Task objective: Output nothing but the lines from the first line of the entries to the line with "(** ** Definitions *)", inclusive, exactly as they read.

Collected data:
(* ===== verification/Partition.v ===== *)
(** * Partition tables

    [partition.rs]: validity of an entry of a master or extended boot record, its
    processing (a partition is announced through the [add_partition] hook, an extended
    partition is remembered), and the protective record of a GPT disk.  The hook is code
    outside the crate; the model returns the list of the calls made to it. *)

From stdpp Require Import base list.
From Stdlib Require Import ZArith Lia.
From S2P Require Import Prelude.

(** ** Definitions *)

Definition PARTITION_TABLE_ENTRY_SIZE : Z := 16.
Definition OFF_BOOTABLE : Z := 0.
Definition OFF_TYPE : Z := 4.
Definition OFF_FIRST_ABS_SECTOR : Z := 8.
Definition OFF_LENGTH : Z := 12.
Definition PROTECTIVE_MBR_TYPE : Z := 0xEE.
Definition PROTECTIVE_TRAILING_BYTES : Z := 48.

(** One call of the hook: start (low, high), length (low, high), disk. *)
Record add_call : Type := AddCall { start_lo : Z; start_hi : Z; length_lo : Z; length_hi : Z; disk : Z }.

Definition is_partition_table_entry (bootable first_abs_sector length ebp_base capacity : Z) : bool :=
  if negb (Z.land bootable 0x7F =? 0) then false
  else
    let sum := u64 (u64 (ebp_base + first_abs_sector) + length) in
    let half := Z.shiftr sum 1 in
    half <? capacity.

Definition is_partition_table_entry_ptr (m : list Z) (entry ebp_base capacity_lo capacity_hi : Z) : run Z :=
  bootable ← ld8 m (entry + OFF_BOOTABLE);
  first ← ld32 m (entry + OFF_FIRST_ABS_SECTOR);
  length ← ld32 m (entry + OFF_LENGTH);
  let capacity := Z.lor (u64 (Z.shiftl capacity_hi 32)) capacity_lo in
  Done (if is_partition_table_entry bootable first length ebp_base capacity then 0 else 1).

Definition is_extended_partition_type (ty : Z) : bool := (ty =? 0x05) || (ty =? 0x0f) || (ty =? 0xc5) || (ty =? 0xd5).

Definition partition_start_from_mbr (mbr_ebr_sector first_abs_sector : Z) : Z * Z :=
  let sum := u64 (mbr_ebr_sector + first_abs_sector) in
  (u32 sum, u32 (Z.shiftr sum 32)).

Definition process_partition_table_entry (m : list Z) (entry mbr_ebr_sector capacity_lo capacity_hi extended_out disk : Z)
    : run (list Z * list add_call) :=
  invalid ← is_partition_table_entry_ptr m entry mbr_ebr_sector capacity_lo capacity_hi;
  if negb (invalid =? 0) then Done (m, [])
  else
    ty ← ld8 m (entry + OFF_TYPE);
    if ty =? 0 then Done (m, [])
    else if is_extended_partition_type ty then
      first ← ld32 m (entry + OFF_FIRST_ABS_SECTOR);
      m ← st32 m extended_out first;
      Done (m, [])
    else
      first ← ld32 m (entry + OFF_FIRST_ABS_SECTOR);
      length ← ld32 m (entry + OFF_LENGTH);
      let '(start_lo, start_hi) := partition_start_from_mbr mbr_ebr_sector first in
      Done (m, [AddCall start_lo start_hi length 0 disk]).

(** *** The protective record *)

Definition is_protective_mbr (pre_table_word : Z) (entry0 entries_1_3 : list Z) (capacity_lo : Z) : run bool :=
  if negb (pre_table_word =? 0) then Done false else
  boot ← ld8 entry0 OFF_BOOTABLE;
  if negb (boot =? 0) then Done false else
  ty ← ld8 entry0 OFF_TYPE;
  if negb (ty =? PROTECTIVE_MBR_TYPE) then Done false else
  first ← ld32 entry0 OFF_FIRST_ABS_SECTOR;
  if negb (first =? 1) then Done false else
  length ← ld32 entry0 OFF_LENGTH;
  if negb (length =? 0xFFFFFFFF) && negb (length =? 0xFFFFFFFF +ₘ capacity_lo) then Done false
  else Done (forallb (fun b => b =? 0) entries_1_3).

Definition is_protective_mbr_ptr (m : list Z) (pt capacity_lo : Z) : run Z :=
  pre ← ld16 m (pt - 2);
  entry0 ← copy_out m pt PARTITION_TABLE_ENTRY_SIZE;
  trail ← copy_out m (pt + 16) PROTECTIVE_TRAILING_BYTES;
  ok ← is_protective_mbr pre entry0 trail capacity_lo;
  Done (if (ok : bool) then 0 else 1).

(** ** Validity *)

Lemma bootable_iff b : is_byte b -> (Z.land b 0x7F =? 0) = (b =? 0) || (b =? 0x80).
Proof.
  intros Hb. assert (forall_range 0 256 (fun b => Bool.eqb (Z.land b 0x7F =? 0) ((b =? 0) || (b =? 0x80))) = true) as H
    by (vm_compute; reflexivity).
  apply Bool.eqb_prop. exact (forall_range_spec _ _ _ H b Hb).
Qed.

Lemma entry_valid_iff b first length base capacity : is_byte b -> 0 <= first < 2 ^ 32 -> 0 <= length < 2 ^ 32 ->
  0 <= base < 2 ^ 32 ->
  is_partition_table_entry b first length base capacity = ((b =? 0) || (b =? 0x80)) && (base + first + length <? 2 * capacity).
Proof.
  intros Hb Hf Hl Hba. unfold is_partition_table_entry. rewrite bootable_iff by done.
  destruct ((b =? 0) || (b =? 0x80)); cbn [negb andb]; [|done].
  rewrite (wrap_small 64 (base + first)) by lia. rewrite wrap_small by lia. rewrite shr_eq by lia. change (2 ^ 1) with 2.
  destruct (base + first + length <? 2 * capacity) eqn:E; Z.div_mod_to_equations; lia.
Qed.

Lemma capacity_join lo hi : 0 <= lo < 2 ^ 32 -> 0 <= hi < 2 ^ 32 -> Z.lor (u64 (Z.shiftl hi 32)) lo = lo + 2 ^ 32 * hi.
Proof.
  intros Hlo Hhi. rewrite wrap_small by (rewrite Z.shiftl_mul_pow2 by lia; lia).
  rewrite lor_shiftl_add by lia. lia.
Qed.

(** What an entry says. *)
Definition entry_first (m : list Z) (entry : Z) : Z := word_at m (entry + OFF_FIRST_ABS_SECTOR).
Definition entry_length (m : list Z) (entry : Z) : Z := word_at m (entry + OFF_LENGTH).
Definition entry_type (m : list Z) (entry : Z) : Z := byte_at m (entry + OFF_TYPE).

(** The entry names a part of the disk: bootable flag 0 or 128, and the end of the
    partition below twice the capacity. *)
Definition entry_usable (m : list Z) (entry mbr capacity : Z) : bool :=
  ((byte_at m (entry + OFF_BOOTABLE) =? 0) || (byte_at m (entry + OFF_BOOTABLE) =? 0x80)) &&
  (mbr + entry_first m entry + entry_length m entry <? 2 * capacity) && negb (entry_type m entry =? 0).

(** A partition table entry.  An entry that is not usable has no effect; a usable
    extended entry only stores its first sector; any other usable entry makes exactly
    one call of the hook, whose 64-bit start is the sector of the record plus the
    entry's first sector, exactly. *)
Theorem partition_entry_processed m entry mbr capacity_lo capacity_hi extended_out d : bytes m ->
  0 <= entry -> entry + 16 <= mlen m -> 0 <= extended_out -> extended_out + 4 <= mlen m ->
  0 <= mbr < 2 ^ 32 -> 0 <= capacity_lo < 2 ^ 32 -> 0 <= capacity_hi < 2 ^ 32 ->
  let usable := entry_usable m entry mbr (capacity_lo + 2 ^ 32 * capacity_hi) in
  exists m' calls,
    process_partition_table_entry m entry mbr capacity_lo capacity_hi extended_out d = Done (m', calls) /\
    (usable = false -> m' = m /\ calls = []) /\
    (usable = true -> is_extended_partition_type (entry_type m entry) = true ->
       m' = write32 m extended_out (entry_first m entry) /\ calls = []) /\
    (usable = true -> is_extended_partition_type (entry_type m entry) = false ->
       m' = m /\ exists lo hi, calls = [AddCall lo hi (entry_length m entry) 0 d] /\
         0 <= lo < 2 ^ 32 /\ lo + 2 ^ 32 * hi = mbr + entry_first m entry).
Proof.
  intros Hm He Hfit Hx Hxf Hmbr Hlo Hhi. cbn zeta. unfold process_partition_table_entry, is_partition_table_entry_ptr, entry_usable.
  unfold OFF_BOOTABLE, OFF_TYPE, OFF_FIRST_ABS_SECTOR, OFF_LENGTH, entry_first, entry_length, entry_type, OFF_BOOTABLE, OFF_TYPE, OFF_FIRST_ABS_SECTOR, OFF_LENGTH.
  rewrite (ld8_ok m (entry + 0)), (ld8_ok m (entry + 4)), (ld32_ok m (entry + 8)), (ld32_ok m (entry + 12)) by lia. run_step.
  pose proof (word_at_range m (entry + 8) Hm) as Hfirst. pose proof (word_at_range m (entry + 12) Hm) as Hlen.
  pose proof (byte_at_range m (entry + 0) Hm) as Hboot.
  set (first := word_at m (entry + 8)) in *. set (len := word_at m (entry + 12)) in *. set (ty := byte_at m (entry + 4)).
  rewrite capacity_join by done. rewrite entry_valid_iff by done.
  destruct (((byte_at m (entry + 0) =? 0) || (byte_at m (entry + 0) =? 128)) &&
    (mbr + first + len <? 2 * (capacity_lo + 2 ^ 32 * capacity_hi))); cbn [negb andb Z.eqb]; [|by exists m, []; split_and!].
  destruct (ty =? 0); cbn [negb]; [by exists m, []; split_and!|].
  destruct (is_extended_partition_type ty).
  - rewrite st32_ok by lia. run_step. eexists _, _. split_and!; done.
  - unfold partition_start_from_mbr. rewrite (wrap_small 64) by lia. eexists _, _. split; [done|]. split_and!; try done.
    intros _ _. split; [done|]. eexists _, _. split; [done|]. split; [apply (wrap_range 32); lia|].
    rewrite shr_eq by lia. rewrite (wrap_small 32 ((mbr + first) / 2 ^ 32)) by (Z.div_mod_to_equations; lia).
    unfold wrap. Z.div_mod_to_equations. lia.
Qed.

(** An active FAT32 partition of 2048 sectors at sector 63. *)
Definition entry_example : list Z := [0x80;0;0;0; 0x0c;0;0;0; 63;0;0;0; 0;8;0;0; 0;0;0;0].

Lemma partition_entry_processed_witness : exists calls,
  process_partition_table_entry entry_example 0 0 4096 0 16 7 = Done (entry_example, calls) /\
  exists lo hi, calls = [AddCall lo hi 2048 0 7] /\ lo + 2 ^ 32 * hi = 63.
Proof.
  destruct (partition_entry_processed entry_example 0 0 4096 0 16 7) as (m' & calls & E & _ & _ & H).
  - apply bytes_check. reflexivity.
  - lia.
  - vm_compute. discriminate.
  - lia.
  - vm_compute. discriminate.
  - lia.
  - lia.
  - lia.
  - destruct H as (-> & lo & hi & -> & _ & Hs); [vm_compute; reflexivity|vm_compute; reflexivity|].
    exists [AddCall lo hi 2048 0 7]. split; [exact E|]. exists lo, hi. split; [reflexivity|exact Hs].
Defined.

(** The hook can see a partition that ends beyond the disk: the test halves the end. *)
Lemma partition_beyond_disk :
  process_partition_table_entry entry_example 0 0 1056 0 16 7 = Done (entry_example, [AddCall 63 0 2048 0 7]).
Proof. vm_compute. reflexivity. Qed.

(** ** The protective record *)

Lemma forallb_zero l : forallb (fun b => b =? 0) l = true <-> forall i, 0 <= i < mlen l -> byte_at l i = 0.
Proof.
  rewrite forallb_forall. split.
  - intros H i Hi. unfold mlen in Hi. destruct (lookup_lt_is_Some_2 l (Z.to_nat i)) as [x Hx]; [lia|].
    replace i with (Z.of_nat (Z.to_nat i)) by lia. rewrite (byte_at_lookup _ _ _ Hx).
    apply Z.eqb_eq, H, list_elem_of_In. by eapply list_elem_of_lookup_2.
  - intros H x Hx. apply list_elem_of_In, list_elem_of_lookup_1 in Hx as [i Hi]. apply Z.eqb_eq.
    rewrite <- (byte_at_lookup _ _ _ Hi). apply H. apply lookup_lt_Some in Hi. unfold mlen. lia.
Qed.

(** The record that covers a GPT disk: nothing before the table, an inactive first entry
    of type 0xEE from sector 1 to the end (or to 2^32 - 1), and no other entry. *)
Lemma protective_iff m pt capacity_lo : bytes m -> 2 <= pt -> pt + 64 <= mlen m -> 0 <= capacity_lo < 2 ^ 32 ->
  exists r, is_protective_mbr_ptr m pt capacity_lo = Done r /\ (r = 0 \/ r = 1) /\
    (r = 0 <-> word16_at m (pt - 2) = 0 /\ byte_at m pt = 0 /\ byte_at m (pt + 4) = 0xEE /\ word_at m (pt + 8) = 1 /\
       (word_at m (pt + 12) = 0xFFFFFFFF \/ word_at m (pt + 12) = (capacity_lo - 1) mod 2 ^ 32) /\
       forall i, 16 <= i < 64 -> byte_at m (pt + i) = 0).
Proof.
  intros Hm Hpt Hfit Hc. unfold is_protective_mbr_ptr, PARTITION_TABLE_ENTRY_SIZE, PROTECTIVE_TRAILING_BYTES.
  rewrite ld16_ok by lia. run_step.
  destruct (copy_out_ok m pt 16) as (e0 & -> & Hl0 & H0); [lia..|]. run_step.
  destruct (copy_out_ok m (pt + 16) 48) as (tr & -> & Hlt & Ht); [lia..|]. run_step.
  assert (forallb (fun b => b =? 0) tr = true <-> forall i, 16 <= i < 64 -> byte_at m (pt + i) = 0) as Htr.
  { rewrite forallb_zero, Hlt. split; intros H i Hi.
    - replace (pt + i) with (pt + 16 + (i - 16)) by lia. rewrite <- Ht by lia. apply H. lia.
    - rewrite Ht by lia. replace (pt + 16 + i) with (pt + (16 + i)) by lia. apply H. lia. }
  unfold is_protective_mbr, OFF_BOOTABLE, OFF_TYPE, OFF_FIRST_ABS_SECTOR, OFF_LENGTH, PROTECTIVE_MBR_TYPE.
  rewrite (ld8_ok e0 0), (ld8_ok e0 4), (ld32_ok e0 8), (ld32_ok e0 12) by lia. run_step.
  assert (word_at e0 8 = word_at m (pt + 8) /\ word_at e0 12 = word_at m (pt + 12)) as [-> ->].
  { unfold word_at. rewrite !H0 by lia. by rewrite !Z.add_assoc. }
  rewrite !H0 by lia. rewrite Z.add_0_r.
  assert (0xFFFFFFFF +ₘ capacity_lo = (capacity_lo - 1) mod 2 ^ 32) as ->.
  { unfold wrap. rewrite <- (Z.mod_add (capacity_lo - 1) 1) by lia. f_equal. lia. }
  destruct (Z.eqb_spec (word16_at m (pt - 2)) 0); cbn [negb]; [|exists 1; split_and!; [done|by right|naive_solver]].
  destruct (Z.eqb_spec (byte_at m pt) 0); cbn [negb]; [|exists 1; split_and!; [done|by right|naive_solver]].
  destruct (Z.eqb_spec (byte_at m (pt + 4)) 0xEE); cbn [negb]; [|exists 1; split_and!; [done|by right|naive_solver]].
  destruct (Z.eqb_spec (word_at m (pt + 8)) 1); cbn [negb]; [|exists 1; split_and!; [done|by right|naive_solver]].
  destruct (Z.eqb_spec (word_at m (pt + 12)) 0xFFFFFFFF); cbn [negb andb];
    [|destruct (Z.eqb_spec (word_at m (pt + 12)) ((capacity_lo - 1) mod 2 ^ 32)); cbn [negb andb];
      [|exists 1; split_and!; [done|by right|naive_solver]]];
    run_step; destruct (forallb (fun b => b =? 0) tr); eexists; (split; [done|]); (split; [auto|]); naive_solver.
Qed.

Response:
(* ===== verification/Partition.v ===== *)
(** * Partition tables

    [partition.rs]: validity of an entry of a master or extended boot record, its
    processing (a partition is announced through the [add_partition] hook, an extended
    partition is remembered), and the protective record of a GPT disk.  The hook is code
    outside the crate; the model returns the list of the calls made to it. *)

From stdpp Require Import base list.
From Stdlib Require Import ZArith Lia.
From S2P Require Import Prelude.

(** ** Definitions *)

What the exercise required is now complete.